+++ EXCERPTED RECORDS
Lemma dict_get_nonneg (d : defaultdict) (k : Z) :
  Forall (fun entry => 0 <= snd entry) d -> 0 <= dict_get d k.
Proof.
  induction 1 as [| [k' v] rest Hv _ IH]; cbn [dict_get]; [lra |].
  destruct (k =? k')%Z; [exact Hv | exact IH].
Qed.

(** X12: the collision graph of [HUD.tick] is always computed: the division
    by the maximum never fails because the divisor is at least 1.  The graph
    holds 200 values, the entries of the last 200 frames divided by a common
    scale that is at least 1 and at least every entry, so no value exceeds 1;
    when no entry is negative, no value is. *)
Theorem collision_graph_scaled (colhist : defaultdict) (frame : Z)
    (s : State) :
  exists max_col collision,
    HUD_tick_collision colhist frame s = (Normal collision, s) /\
    length collision = 200%nat /\
    1 <= max_col /\
    Forall (fun x => x <= max_col) (last_200_frames colhist frame) /\
    collision = map (fun x => x / max_col) (last_200_frames colhist frame) /\
    Forall (fun y => y <= 1) collision /\
    (Forall (fun entry => 0 <= snd entry) colhist ->
     Forall (fun y => 0 <= y) collision).
Proof.
  unfold HUD_tick_collision. fold (last_200_frames colhist frame).
  set (raw := last_200_frames colhist frame).
  assert (Hlen : length raw = 200%nat)
    by (unfold raw, last_200_frames; rewrite length_map, length_seq;
        reflexivity).
  destruct raw as [| x rest] eqn:Eraw; [discriminate |].
  cbn [py_max].
  rewrite (bind_normal _ _ _ (fold_left py_max2 rest x) s) by reflexivity.
  set (m := fold_left py_max2 rest x).
  destruct (fold_py_max2_ge rest x) as [Hx Hrest]. fold m in Hx, Hrest.
  destruct (py_max2_ge 1 m) as [H1 Hm].
  set (max_col := py_max2 1 m) in *.
  assert (Hall : Forall (fun y => y <= max_col) (x :: rest)).
  { constructor; [lra |]. eapply Forall_impl; [| exact Hrest].
    cbv beta. intros y Hy. lra. }
  exists max_col, (map (fun y => y / max_col) (x :: rest)).
  split; [apply div_each_total; intros E; rewrite E in H1; lra |].
  split; [rewrite length_map; exact Hlen |].
  split; [exact H1 |]. split; [exact Hall |]. split; [reflexivity |].
  split.
  - apply Forall_map. eapply Forall_impl; [| exact Hall].
    cbv beta. intros y Hy. apply Qle_shift_div_r; lra.
  - intros Hpos. apply Forall_map.
    assert (Hraw : Forall (fun y => 0 <= y) (x :: rest)).
    { rewrite <- Eraw. unfold raw, last_200_frames. apply Forall_map.
      apply Forall_forall. intros k _. apply dict_get_nonneg. exact Hpos. }
    eapply Forall_impl; [| exact Hraw].
    cbv beta. intros y Hy. apply Qle_shift_div_l; lra.
Qed.

(** ** The weather *)

Lemma py_getitem_in_range {A} (seq : list A) (i : Z) :
  (0 <= i < Z.of_nat (length seq))%Z ->
  exists a, py_getitem seq i = Some a /\
            nth_error seq (Z.to_nat i) = Some a.
Proof.
  intros Hi. unfold py_getitem.
  replace ((0 <=? i) && (i <? Z.of_nat (length seq)))%Z with true
    by (symmetry; apply andb_true_iff; split;
        [apply Z.leb_le | apply Z.ltb_lt]; lia).
  destruct (nth_error seq (Z.to_nat i)) as [a |] eqn:E.
  - exists a. split; reflexivity.
  - apply nth_error_None in E. lia.
Qed.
++++++
• ASSIGNMENT: Write every record above out again exactly as it stands.

• RESPONSE TO THIS TASK:
Lemma dict_get_nonneg (d : defaultdict) (k : Z) :
  Forall (fun entry => 0 <= snd entry) d -> 0 <= dict_get d k.
Proof.
  induction 1 as [| [k' v] rest Hv _ IH]; cbn [dict_get]; [lra |].
  destruct (k =? k')%Z; [exact Hv | exact IH].
Qed.

(** X12: the collision graph of [HUD.tick] is always computed: the division
    by the maximum never fails because the divisor is at least 1.  The graph
    holds 200 values, the entries of the last 200 frames divided by a common
    scale that is at least 1 and at least every entry, so no value exceeds 1;
    when no entry is negative, no value is. *)
Theorem collision_graph_scaled (colhist : defaultdict) (frame : Z)
    (s : State) :
  exists max_col collision,
    HUD_tick_collision colhist frame s = (Normal collision, s) /\
    length collision = 200%nat /\
    1 <= max_col /\
    Forall (fun x => x <= max_col) (last_200_frames colhist frame) /\
    collision = map (fun x => x / max_col) (last_200_frames colhist frame) /\
    Forall (fun y => y <= 1) collision /\
    (Forall (fun entry => 0 <= snd entry) colhist ->
     Forall (fun y => 0 <= y) collision).
Proof.
  unfold HUD_tick_collision. fold (last_200_frames colhist frame).
  set (raw := last_200_frames colhist frame).
  assert (Hlen : length raw = 200%nat)
    by (unfold raw, last_200_frames; rewrite length_map, length_seq;
        reflexivity).
  destruct raw as [| x rest] eqn:Eraw; [discriminate |].
  cbn [py_max].
  rewrite (bind_normal _ _ _ (fold_left py_max2 rest x) s) by reflexivity.
  set (m := fold_left py_max2 rest x).
  destruct (fold_py_max2_ge rest x) as [Hx Hrest]. fold m in Hx, Hrest.
  destruct (py_max2_ge 1 m) as [H1 Hm].
  set (max_col := py_max2 1 m) in *.
  assert (Hall : Forall (fun y => y <= max_col) (x :: rest)).
  { constructor; [lra |]. eapply Forall_impl; [| exact Hrest].
    cbv beta. intros y Hy. lra. }
  exists max_col, (map (fun y => y / max_col) (x :: rest)).
  split; [apply div_each_total; intros E; rewrite E in H1; lra |].
  split; [rewrite length_map; exact Hlen |].
  split; [exact H1 |]. split; [exact Hall |]. split; [reflexivity |].
  split.
  - apply Forall_map. eapply Forall_impl; [| exact Hall].
    cbv beta. intros y Hy. apply Qle_shift_div_r; lra.
  - intros Hpos. apply Forall_map.
    assert (Hraw : Forall (fun y => 0 <= y) (x :: rest)).
    { rewrite <- Eraw. unfold raw, last_200_frames. apply Forall_map.
      apply Forall_forall. intros k _. apply dict_get_nonneg. exact Hpos. }
    eapply Forall_impl; [| exact Hraw].
    cbv beta. intros y Hy. apply Qle_shift_div_l; lra.
Qed.

(** ** The weather *)

Lemma py_getitem_in_range {A} (seq : list A) (i : Z) :
  (0 <= i < Z.of_nat (length seq))%Z ->
  exists a, py_getitem seq i = Some a /\
            nth_error seq (Z.to_nat i) = Some a.
Proof.
  intros Hi. unfold py_getitem.
  replace ((0 <=? i) && (i <? Z.of_nat (length seq)))%Z with true
    by (symmetry; apply andb_true_iff; split;
        [apply Z.leb_le | apply Z.ltb_lt]; lia).
  destruct (nth_error seq (Z.to_nat i)) as [a |] eqn:E.
  - exists a. split; reflexivity.
  - apply nth_error_None in E. lia.
Qed.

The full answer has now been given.